Mais à mesure que la terre rayonnait sa chaleur dans l’espace, le granit, jusqu’alors en fusion, refroidissait, durcissait, faisait voûte et isolait de l’atmosphère le feu intérieur de la planète. Alors le calcaire et l’Océan, auparavant volatilisés et confondus avec l’atmosphère, ont passé, au refroidissement de la coque du globe, de l’état de gaz à l’état de vapeur, et un jour l’immense nuage, sollicité par la pesanteur, a croulé d’un coup et comblé l’abîme.

Quand l’eau et la masse calcaire eurent pris chacune son assiette, l’une par voie d’écoulement, l’autre par voie de dépôt, l’humus, ce premier levain de vie, a fermenté, la vie a jailli à la lumière, et la plante a germé du limon.

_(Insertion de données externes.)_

(** ** Refinement of the peer table *)
Lemma omap_same (cs cs' : gmap nat tconn) :
  (∀ c, cs' !! c ≫= abs_conn = cs !! c ≫= abs_conn) → omap abs_conn cs' = omap abs_conn cs.
Proof. intros H. apply map_eq. intros c. by rewrite !lookup_omap. Qed.

Lemma omap_insert_same (cs : gmap nat tconn) c k k' :
  cs !! c = Some k → abs_conn k' = abs_conn k → omap abs_conn (<[c := k']> cs) = omap abs_conn cs.
Proof.
  intros Hk E. apply omap_same. intros c'. rewrite lookup_insert. case_decide; [|done]. subst. by rewrite Hk.
Qed.

(** A section of the table, or a step it does not see. *)
Definition refines (y y' : tsys) : Prop := absr y' = absr y ∨ table_step fp (absr y) (absr y').

Lemma refines_silent y y' c k k' :
  y_conns y !! c = Some k → y_conns y' = <[c := k']> (y_conns y) → y_peers y' = y_peers y →
  abs_conn k' = abs_conn k → refines y y'.
Proof. intros Hk E1 E2 E. left. unfold absr. rewrite E1, E2. f_equal. by eapply omap_insert_same. Qed.

Lemma refines_visible y y' c k' ph m :
  y_conns y' = <[c := k']> (y_conns y) → y_peers y' = m → abs_conn k' = Some ph →
  table_step fp (absr y) (mkTable m (<[c := ph]> (omap abs_conn (y_conns y)))) → refines y y'.
Proof. intros E1 E2 E Hs. right. unfold absr at 2. rewrite E1, E2. by rewrite (omap_insert_Some _ _ _ _ ph). Qed.

Lemma handler_step_refines y c k a y' :
  sys_ok y → y_conns y !! c = Some k → handler_step y c k a = Some y' → refines y y'.
Proof.
  intros Hok Hk Hst. pose proof (so_conns y Hok c k Hk) as Hkk. unfold k_ok in Hkk.
  assert (omap abs_conn (y_conns y) !! c = abs_conn k) as Ha by (by rewrite lookup_omap, Hk).
  destruct k as [o r h st]. unfold handler_step in Hst. simpl in *. step_cases Hst.
  all: destruct st; try done.
  1, 6-9: by eapply refines_silent.
  - eapply refines_visible; [done..|]. by eapply step_existing.
  - eapply refines_visible; [done..|]. by apply step_lookup.
  - apply bool_decide_eq_true in Heqb as [Hid Hcn].
    eapply refines_visible; [done..|]. by apply (step_register fp (absr y) c p).
  - eapply refines_visible; [done..|]. by apply step_handshake_failed.
Qed.

Lemma stream_step_refines y c k a y' :
  sys_ok y → y_conns y !! c = Some k → stream_step y c k a = Some y' → refines y y'.
Proof.
  intros Hok Hk Hst. pose proof (so_conns y Hok c k Hk) as Hkk. unfold k_ok in Hkk.
  assert (omap abs_conn (y_conns y) !! c = abs_conn k) as Ha by (by rewrite lookup_omap, Hk).
  destruct k as [o r h st]. unfold stream_step in Hst. simpl in *. step_cases Hst.
  all: destruct h; try done; destruct Hkk as (-> & ? & ?).
  3-4: by eapply refines_silent.
  all: eapply refines_visible; [done..|]; by apply (step_disconnect fp (absr y) c p).
Qed.

Lemma tstep_refines y a y' : sys_ok y → tstep y a = Some y' → refines y y'.
Proof.
  intros Hok Hst. destruct a; cbn [tstep] in Hst; unfold accept_step, close_step in Hst.
  all: try (apply bind_Some in Hst as (k & Hk & Hst); eauto using handler_step_refines, stream_step_refines; fail).
  - step_cases Hst. by left.
  - step_cases Hst. left. unfold absr. simpl. f_equal. by rewrite omap_insert_None, delete_id by
      (done || by rewrite lookup_omap, Heqo).
  - destruct (y_cancel y) eqn:Ex; step_cases Hst; by left.
  - step_cases Hst. left. unfold absr. simpl. f_equal. by rewrite omap_insert_None, delete_id by
      (done || by rewrite lookup_omap, Heqo).
  - apply bind_Some in Hst as (k & Hk & Hst). simplify_eq. by eapply refines_silent.
  - step_cases Hst. by left.
  - step_cases Hst. left. unfold absr. simpl. f_equal. apply omap_same. intros c.
    destruct (sweep_lookup y c) as [n ->]. destruct (y_conns y !! c); simpl; [|done].
    by rewrite closed_same.
  - step_cases Hst. by left.
Qed.

Lemma trun_ok y l y' :
  sys_ok y → trun y l = Some y' → sys_ok y' ∧ star (table_step fp) (absr y) (absr y').
Proof.
  revert y. induction l as [|a l IH]; intros y Hok Hr; simpl in Hr.
  - simplify_eq. split; [done|apply star_refl].
  - apply bind_Some in Hr as (y1 & Hst & Hr).
    destruct (IH y1 (tstep_ok y a y1 Hok Hst) Hr) as [Hok' Hs]. split; [done|].
    destruct (tstep_refines y a y1 Hok Hst) as [E|Ht]; [by rewrite <- E|by eapply star_step].
Qed.

Lemma trun_start l y : trun tstart l = Some y → sys_ok y ∧ reachable fp (absr y).
Proof.
  intros Hr. destruct (trun_ok tstart l y sys_ok_start Hr) as [Hok Hs]. split; [done|].
  unfold absr at 1 in Hs. simpl in Hs. by rewrite omap_empty in Hs.
Qed.

Lemma trun_app y l l' : trun y (l ++ l') = trun y l ≫= λ y', trun y' l'.
Proof. revert y. induction l as [|a l IH]; intros y; simpl; [done|]. destruct (tstep y a); simpl; auto. Qed.

(** C15: However the accept loop, the handlers, the stream loops, Close and the
    network interleave, every step is one step of the peer table or invisible
    to it, so all invariants of the table hold of a running transport; the
    wait group counts exactly the accept loop and the stream loops that have
    not ended; and the callbacks of a connection are exactly those its two
    goroutines have got to, each made at most once. *)
Theorem transport_refines_table (l : list tact) (y : tsys) :
  trun tstart l = Some y →
  reachable fp (absr y) ∧
  (∀ a y', tstep y a = Some y' → absr y' = absr y ∨ table_step fp (absr y) (absr y')) ∧
  y_wg y = Z.of_nat (accepting y + total counted (y_conns y)) ∧
  (∀ c, callbacks c (y_log y) ≡ₚ conn_made c (y_conns y !! c)).
Proof.
  intros Hr. destruct (trun_start l y Hr) as [Hok Hre].
  split_and!; [done|intros a y'; by apply tstep_refines|apply Hok..].
Qed.

(** ** Shutdown *)
Definition rank (k : tconn) : nat :=
  match k_handler k with
  | HStart => 6 | HHandshake => 5 | HRegistered _ => 4 | HSpawned _ => 1 | _ => 0
  end + match k_stream k with SRunning _ => 2 | SRemoved _ => 1 | _ => 0 end.

Definition close_rank (y : tsys) : nat :=
  match y_close y with NotClosed => 3 | Cancelled => 2 | Swept => 1 | Returned => 0 end.

(** The number of internal steps that are left. *)
Definition work (y : tsys) : nat := total rank (y_conns y) + accepting y + close_rank y.

Lemma work_conn y y' c k k' :
  y_conns y !! c = Some k → y_conns y' = <[c := k']> (y_conns y) →
  y_listen y' = y_listen y → y_close y' = y_close y → rank k' < rank k → work y' < work y.
Proof.
  intros Hk E1 E2 E3 Hlt. unfold work, accepting, close_rank. rewrite E1, E2, E3.
  pose proof (total_insert rank _ _ _ k' Hk). lia.
Qed.

Lemma internal_decreases y a y' :
  sys_ok y → y_cancel y = true → is_internal a = true → tstep y a = Some y' → work y' < work y.
Proof.
  intros Hok Hx Hi Hst. destruct a; try done; cbn [tstep] in Hst; unfold accept_step, close_step in Hst.
  all: try (apply bind_Some in Hst as (k & Hk & Hst); pose proof (so_conns y Hok c k Hk) as Hkk;
    unfold k_ok in Hkk; destruct k as [o r h st]; unfold handler_step, stream_step in Hst; simpl in *; step_cases Hst;
    try destruct st; try done; (eapply work_conn; [exact Hk|reflexivity..|unfold rank; simpl; lia])).
  - rewrite Hx in Hst. step_cases Hst. unfold work, accepting, close_rank. simpl. rewrite Heql. lia.
  - step_cases Hst. unfold work, accepting, close_rank. cbn [y_conns y_listen y_close].
    rewrite total_sweep, Heqc by done. lia.
  - step_cases Hst. unfold work, accepting, close_rank. simpl. rewrite Heqc. lia.
Qed.

Lemma cancel_stays y a y' : tstep y a = Some y' → y_cancel y = true → y_cancel y' = true.
Proof.
  intros Hst Hx. destruct a; cbn [tstep] in Hst;
    unfold accept_step, close_step, handler_step, stream_step in Hst; rewrite ?Hx in Hst;
    repeat (apply bind_Some in Hst as (k & Hk & Hst)); step_cases Hst; simplify_eq; (exact Hx || done).
Qed.

Lemma internal_bounded l y y' :
  sys_ok y → y_cancel y = true → Forall (λ a, is_internal a = true) l → trun y l = Some y' →
  length l + work y' ≤ work y.
Proof.
  intros Hok Hx Hl. revert y Hok Hx. induction Hl as [|a l Ha _ IH]; intros y Hok Hx Hr; simpl in *; [simplify_eq; lia|].
  apply bind_Some in Hr as (y1 & Hst & Hr).
  pose proof (internal_decreases y a y1 Hok Hx Ha Hst).
  pose proof (IH y1 (tstep_ok y a y1 Hok Hst) (cancel_stays y a y1 Hst Hx) Hr). lia.
Qed.

(** Nothing left to do for a connection. *)
Definition idle (k : tconn) : Prop :=
  match k_handler k, k_stream k with
  | (HNoCert | HExisting | HFailed), SNone | HDone _, SOver _ => True
  | _, _ => False
  end.

Definition at_rest (y : tsys) : Prop := ∀ a, is_internal a = true → tstep y a = None.
(** The relative paths of a manifest node and all below it. *)
Fixpoint pm_paths (n : ManifestNode) : list path :=
  [] :: concat (map (λ c, cons (pm_Name c) <$> pm_paths c) (pm_Children n)).

(** No path of the node, placed at [b], is [q]. *)
Definition off (b : path) (n : ManifestNode) (q : path) : Prop := ∀ k, k ∈ pm_paths n → q ≠ b ++ k.

Lemma off_outside b n q : ¬ b `prefix_of` q → off b n q.
Proof. intros Hb k _ ->. apply Hb. by eexists. Qed.

Lemma off_child b n c q : c ∈ pm_Children n → off b n q → off (b ++ [pm_Name c]) c q.
Proof.
  intros Hc Ho k Hk. rewrite <- app_assoc. apply Ho. destruct n as [nm d h md sz cs ch]. simpl. right.
  apply list_elem_of_In, in_concat. exists (cons (pm_Name c) <$> pm_paths c). split.
  - apply in_map_iff. exists c. split; [done|by apply list_elem_of_In].
  - by apply list_elem_of_In, list_elem_of_fmap_2.
Qed.

(** Writing a node touches only its own paths. *)
Definition writes_node (v : bytes → option bytes) (node : ManifestNode) : Prop :=
  ∀ f p0, let p := p0 ++ [pm_Name node] in
  store_wf f s → (∀ h, long_hash h → view f s h = v h) → base_ok f (root ++ p0) →
  Forall plain_name p0 → plain_name (pm_Name node) → apart (root ++ p) (bs_baseDir s) → placeable f p node →
  ∃ f' n, reconstructFilesRecursive root s (join_slash p0) node f = (f', Ret n) ∧
    (∀ q, off (root ++ p) node q → f' !! q = f !! q) ∧ placed v f' p node n.

Lemma reconstruct_list_spec v cs : ∀ f p w,
  Forall (writes_node v) cs →
  store_wf f s → (∀ h, long_hash h → view f s h = v h) → base_ok f (root ++ p) → Forall plain_name p →
  NoDup (pm_Name <$> cs) →
  Forall (λ c, plain_name (pm_Name c) ∧ apart (root ++ p ++ [pm_Name c]) (bs_baseDir s) ∧
               placeable f (p ++ [pm_Name c]) c) cs →
  ∃ f' ns, reconstruct_list root s (join_slash p) cs f w = (f', Ret (w + sum_list ns)) ∧
    (∀ q, Forall (λ c, off (root ++ p ++ [pm_Name c]) c q) cs → f' !! q = f !! q) ∧
    Forall2 (λ c n, placed v f' (p ++ [pm_Name c]) c n) cs ns.
Proof.
  induction cs as [|c cs IH]; intros f p w Hwr Hw Hv Hb Hp Hd Hc.
  { exists f, []. split_and!; [by rewrite Nat.add_0_r|done|constructor]. }
  apply Forall_cons in Hwr as [Hwc Hwr]. apply Forall_cons in Hc as [(Hpl & Ha & Hplc) Hc].
  apply NoDup_cons in Hd as [Hn Hd].
  destruct (Hwc f p Hw Hv Hb Hp Hpl Ha Hplc) as (f1 & n & E1 & Hfr1 & Hpd1).
  destruct (store_agree f f1 s) as [Hw1 Hv1].
  { intros q Hq. apply Hfr1, off_outside. intros Hpre. destruct (apart_extension _ _ _ Ha Hpre). tauto. }
  assert (∀ c', c' ∈ cs → pm_Name c' ≠ pm_Name c) as Hne.
  { intros c' Hin E. apply Hn. rewrite <- E. by apply list_elem_of_fmap_2. }
  destruct (IH f1 p (w + n)) as (f2 & ns & E2 & Hfr2 & Hpd2).
  - done.
  - by apply Hw1.
  - intros h Hh. by rewrite Hv1, Hv.
  - eapply base_ok_agree; [|exact Hb]. intros q Hq. apply Hfr1, off_outside. rewrite app_assoc. by apply child_not_prefix.
  - done.
  - done.
  - rewrite Forall_forall in *. intros c' Hin. destruct (Hc c' Hin) as (? & ? & Hpc). split_and!; [done..|].
    eapply placeable_agree; [| |exact Hpc]; [|done].
    intros q Hq. apply Hfr1, off_outside. rewrite app_assoc in *. eapply siblings_apart, Hq. by apply Hne.
  - exists f2, (n :: ns). cbn [reconstruct_list]. rewrite E1. split_and!.
    + rewrite E2. simpl. do 2 f_equal. lia.
    + intros q [Hq Hqs]%Forall_cons. by rewrite Hfr2, Hfr1.
    + constructor; [|done]. eapply placed_agree; [|exact Hpd1]. intros q Hq. apply Hfr2.
      apply Forall_forall. intros c' Hin. apply off_outside. rewrite app_assoc in *.
      eapply siblings_apart, Hq. intros E. by apply (Hne c' Hin).
Qed.
Lemma hidden_root_not_served_witness :
  ix_fs (indexDirectory (λ _, false) (disk ".d") [str ".d"] (store ".d") []) = disk ".d".
Proof.
  apply (hidden_root_not_served (disk ".d") (store ".d") [str ".d"] 493 []).
  - apply dot_wf.
  - apply dot_store.
  - apply dot_store.
  - vm_compute. reflexivity.
  - reflexivity.
Defined.
End IndexExample.
(* ===== verification/Cli.v ===== *)
(** * The sync command ([cmd/p2p-file-sync/main.go])

    [syncCmd] from the opening of the store to the deletions, and the request
    handlers of the serve command. The peer's answers are functions: the result
    of the manifest request and [rpc], the answer to the chunk request at
    position [i]; they may be anything. [cancelled i] says whether the context
    is done when the batch at [i] starts. *)
From Stdlib Require Import Strings.Byte Strings.String.
From S2P Require Import Prelude Sha256 Fs Chunk ChunkStore BlobStore StoreSpec Merkle MerkleSpec DiffSpec Build Manifest DiffTrees Reconstruct Wire Transport SyncNet Index.

Inductive cmd_error :=
| NotInitialised
| CreatingStore (e : store_error)
| BuildingTree (e : build_error)
| RequestingManifest (e : manifest_error)
| ContextDone
| DownloadFailed (e : request_error)
| Reconstructing (e : reconstruct_error).

(** [requestManifest] of the command line, which does not look at the type of
    the envelope. *)
Definition requestManifest `{ProtoCodec} (exchange : bytes → stream) : outcome manifest_error ManifestResponse :=
  match SendManifestRequest (mkWriter [] None) 1 (mkManifestRequest [] (-1) true) with
  | (_, Err e) => Err (MESend e)
  | (_, Panic) => Panic
  | (w, Ret _) =>
      match ReadEnvelope (exchange (w_out w)) with
      | (Err e, _) => Err (MERead e)
      | (Panic, _) => Panic
      | (Ret env, _) =>
          match UnmarshalPayload env MESSAGE_TYPE_MANIFEST_RESPONSE with
          | Some (MManifestResponse resp) => Ret resp
          | _ => Err MEDecode
          end
      end
  end.

(** The file system, the faults of the next [Put]s and the counter. *)
Record download_state := mkDownload {
  dl_fs : fs;
  dl_faults : list faults;
  dl_downloaded : nat;
}.

Section cli.
Context `{HashFn}.

(** Received chunks are filed under the hash of their data, whatever hash the
    peer names; a failing [Put] is logged. *)
Definition store_received (s : BlobStore) (st : download_state) (c : ProtoChunk) : download_state :=
  let casChunk := mkChunk (sha256 (pc_Data c)) 0 (pc_Data c) in
  match Put (dl_fs st) s casChunk (default no_faults (head (dl_faults st))) with
  | (f', Ret _) => mkDownload f' (tail (dl_faults st)) (S (dl_downloaded st))
  | (f', _) => mkDownload f' (tail (dl_faults st)) (dl_downloaded st)
  end.

Definition cli_batchSize : nat := 10.

Fixpoint download_loop (fuel i : nat) (needed : list bytes)
    (rpc : nat → list bytes → outcome request_error ChunkResponse) (cancelled : nat → bool)
    (s : BlobStore) (st : download_state) : download_state * outcome cmd_error unit :=
  match fuel with
  | O => (st, Panic)
  | S fuel' =>
      if decide (i < length needed) then
        if cancelled i then (st, Err ContextDone)
        else
          let hi := if decide (length needed < i + cli_batchSize) then length needed else i + cli_batchSize in
          match rpc i (slice i hi needed) with
          | Err e => (st, Err (DownloadFailed e))
          | Panic => (st, Panic)
          | Ret resp =>
              download_loop fuel' (i + cli_batchSize) needed rpc cancelled s
                (foldl (store_received s) st (cr_Chunks resp))
          end
      else (st, Ret ())
  end.

Definition download (needed : list bytes) (rpc : nat → list bytes → outcome request_error ChunkResponse)
    (cancelled : nat → bool) (s : BlobStore) (st : download_state) : download_state * outcome cmd_error unit :=
  download_loop (S (length needed)) 0 needed rpc cancelled s st.

(** Deleting the paths of the difference; a failing removal is logged. *)
Definition remove_deleted (root : path) (f : fs) (deleted : list bytes) : fs :=
  foldl (λ f p, match Remove f (Join root [p]) with Ret f' => f' | _ => f end) f deleted.
(* ===== verification/Signaling.v ===== *)
(** * The signaling server and its client ([internal/nat/signaling.go])

    One connection carries one request and one response. The server's state is
    the table of registered peers; every handler runs its table access under
    the mutex, so connections and clean-ups are the atomic steps. Time is an
    argument, in nanoseconds. Slices are taken with bounds checks, so a slice
    out of range would be [Panic]. *)
From Stdlib Require Import Strings.Byte Strings.String.
From S2P Require Import Prelude Wire.

Open Scope Z_scope.

Definition MsgTypeRegister : byte := x01.
Definition MsgTypeRegisterAck : byte := x02.
Definition MsgTypePeerRequest : byte := x03.
Definition MsgTypePeerResponse : byte := x04.
Definition MsgTypeError : byte := xff.

Definition second : Z := 1000000000.
Definition PeerEntryExpiry : Z := 5 * 60 * second.

Record PeerInfo := mkPeerInfo {
  pi_ID : bytes;
  pi_PublicAddr : bytes;
  pi_LocalAddr : bytes;
  pi_LastSeen : Z;
}.

(** The table of a [SignalingServer]. *)
Abbreviation peers := (gmap bytes PeerInfo).

Definition NewSignalingServer : peers := ∅.
Definition RegisteredPeers (s : peers) : nat := size s.

(** ** What the server writes *)
Definition message (ty : byte) (body : bytes) : bytes := ty :: be_put 4 (u32 (Z.of_nat (length body))) ++ body.

Definition field (b : bytes) : bytes := be_put 2 (u16 (Z.of_nat (length b))) ++ b.

Definition sendError (msg : string) : bytes := message MsgTypeError (bytes_of_string msg).
Definition sendRegisterAck (peerID : bytes) : bytes := message MsgTypeRegisterAck peerID.
Definition sendPeerResponse (p : PeerInfo) : bytes :=
  message MsgTypePeerResponse (field (pi_PublicAddr p) ++ field (pi_LocalAddr p)).

(** ** The handlers *)
Definition len (b : bytes) : Z := Z.of_nat (length b).

(** A length-prefixed field at [pos]: its content and the position after it. *)
Definition read_field (body : bytes) (pos : Z) (bad : string) : outcome string (bytes * Z) :=
  lb ← or_panic (slicez body pos (pos + 2));
  let n := be_get lb in
  let pos := pos + 2 in
  if len body <? pos + n then Err bad
  else d ← or_panic (slicez body pos (pos + n)); Ret (d, pos + n).
Lemma insert_chunks_Ret id i l sizes env d u d' env' :
  insert_chunks id i l sizes env d = (Ret u, d', env') →
  Forall is_Some l ∧
  ∃ c, d' = with_file_chunks d c ∧
    (∀ k j, k ≠ id → c !! (k, j) = file_chunks d !! (k, j)) ∧
    (∀ j, c !! (id, j) = match (if Z.of_nat i <=? j then l !! (Z.to_nat j - i)%nat else None) with
                         | Some (Some h) => Some (mkChunkRow h (default default_chunk_size (sizes !! Z.to_nat j)))
                         | _ => file_chunks d !! (id, j)
                         end).
Proof.
  revert i env d. induction l as [|h l IH]; intros i env d.
  { intros [_ ->]%mret_Ret. split; [constructor|]. exists (file_chunks d). split; [by destruct d|].
    split; [done|]. intros j. by destruct (Z.of_nat i <=? j). }
  cbn [insert_chunks]. intros ([] & d1 & e1 & E%wrap_Ret & E')%bind_Ret.
  apply statement_Ret in E as [s (x & -> & Hn & ->)%insert_chunk_Ret].
  apply IH in E' as (Hl & c & -> & Ho & Hc). split; [constructor; eauto|]. exists c. split; [done|].
  split.
  - intros k j Hk. rewrite Ho by done. cbn. by rewrite lookup_insert_ne by congruence.
  - intros j. rewrite Hc. cbn [file_chunks with_file_chunks].
    destruct (Z.leb_spec (Z.of_nat (S i)) j), (Z.leb_spec (Z.of_nat i) j); try lia.
    + replace (Z.to_nat j - i)%nat with (S (Z.to_nat j - S i)) by lia. cbn.
      destruct (l !! _) as [[y|]|]; [done|..]; by rewrite lookup_insert_ne by (intros [=]; lia).
    + replace j with (Z.of_nat i) by lia. rewrite Nat2Z.id, Nat.sub_diag. cbn. by rewrite lookup_insert_eq.
    + by rewrite lookup_insert_ne by (intros [=]; lia).
Qed.

Lemma SetFileChunks_Ret id l sizes env d u d' env' :
  SetFileChunks id l sizes env d = (Ret u, d', env') →
  Forall is_Some l ∧ d' = with_file_chunks d (file_chunks d') ∧
  (∀ k j, k ≠ id → file_chunks d' !! (k, j) = file_chunks d !! (k, j)) ∧
  (∀ j, file_chunks d' !! (id, j) = chunk_at l sizes j).
Proof.
  unfold SetFileChunks. intros ([] & d1 & e1 & E%wrap_Ret & E')%bind_Ret.
  apply statement_Ret in E as [s [= <-]].
  apply insert_chunks_Ret in E' as (Hl & c & -> & Ho & Hc). split; [done|]. split; [done|]. cbn in *. split.
  - intros k j Hk. rewrite Ho by done. rewrite map_lookup_filter.
    destruct (file_chunks d !! (k, j)); [|done]. simpl. by rewrite option_guard_True.
  - intros j. rewrite Hc. unfold chunk_at. rewrite Nat.sub_0_r.
    rewrite map_lookup_filter_None_2 by (right; intros x _ Hx; by apply Hx).
    change (Z.of_nat 0) with 0. destruct (0 <=? j); [|done]. by destruct (l !! _) as [[h|]|].
Qed.

(** ** Writing chunks without a failing statement *)
Lemma insert_chunks_ok p row id i hs sizes env d :
  no_faults env → files d !! p = Some row → fr_id row = id →
  (∀ j, Z.of_nat i <= j → file_chunks d !! (id, j) = None) →
  ∃ d' env', insert_chunks id i (Some <$> hs) sizes env d = (Ret (), d', env') ∧ no_faults env'.
Proof.
  intros He Hrow Hid Hn. revert i env d He Hrow Hn. induction hs as [|h hs IH]; intros i env d He Hrow Hn;
    cbn [fmap list_fmap insert_chunks].
  { by exists d, env. }
  pose proof (statement_ok (insert_chunk_stmt id (Z.of_nat i) (Some h) (default default_chunk_size (sizes !! i)))
    env d He) as Es.
  unfold insert_chunk_stmt in Es at 2. cbn [not_null mbind outcome_bind] in Es. rewrite Hn in Es by lia.
  assert (existsb (λ kv, fr_id kv.2 =? id) (map_to_list (files d)) = true) as Hx.
  { apply existsb_exists. exists (p, row). rewrite <- list_elem_of_In, elem_of_map_to_list. split; [done|].
    by apply Z.eqb_eq. }
  rewrite Hx, andb_false_r in Es. cbv iota in Es.
  rewrite (bind_ok _ _ _ _ _ _ _ (wrap_ok (InsertingChunk (Z.of_nat i)) _ _ _ _ _ _ Es)).
  apply IH; [by apply no_faults_tail|done|]. intros j Hj. cbn [file_chunks with_file_chunks].
  rewrite lookup_insert_ne; [apply Hn; lia|]. intros [=]. lia.
Qed.
(** The client object. Connections are numbered; [rcl_conn] is the one that
    [GetConn] hands out. *)
Record RelayClient := mkRelayClient {
  rcl_serverAddr : bytes;
  rcl_conn : option nat;
  rcl_sessionID : bytes;
}.

Definition NewRelayClient (serverAddr : bytes) : RelayClient := mkRelayClient serverAddr None [].

Inductive relay_client_error := RelayDialing | RelayFailed (e : relay_error).

(** [Connect]: the new client, the connections that are closed, and the
    connection with what is left to read on it. [dial] is [DialContext]. *)
Definition client_Connect (rc : RelayClient) (dial : option nat) (write_ok : bool) (r : stream)
    : RelayClient * list nat * outcome relay_client_error (nat * stream) :=
  match dial with
  | None => (rc, [], Err RelayDialing)
  | Some conn =>
      match relay_Connect write_ok r with
      | Ret (ackSessionID, rest) => (mkRelayClient (rcl_serverAddr rc) (Some conn) ackSessionID, [], Ret (conn, rest))
      | Err e => (rc, [conn], Err (RelayFailed e))
      | Panic => (rc, [], Panic)
      end
  end.

(** [Close]: the new client and the connections that are closed. *)
Definition client_Close (rc : RelayClient) : RelayClient * list nat :=
  match rcl_conn rc with
  | Some conn => (mkRelayClient (rcl_serverAddr rc) None (rcl_sessionID rc), [conn])
  | None => (rc, [])
  end.

Definition client_GetConn (rc : RelayClient) : option nat := rcl_conn rc.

Mais la flore de cette époque était l’enfance de la végétation. Des mousses, des algues, des prêles, des fougères, c’est-à-dire les tentatives végétales les plus simples, les plus pauvres, les plus uniformes, les plus élémentaires, voilà les seuls ou à peu près les seuls échantillons de botanique inscrits dans les herbiers fossiles de cette période. Nulle richesse d’organisation ; pas une fleur dans tout cela. Si, par hasard, une plante semble fleurir une fois, comme l’aloès, elle meurt de cet effort de poésie.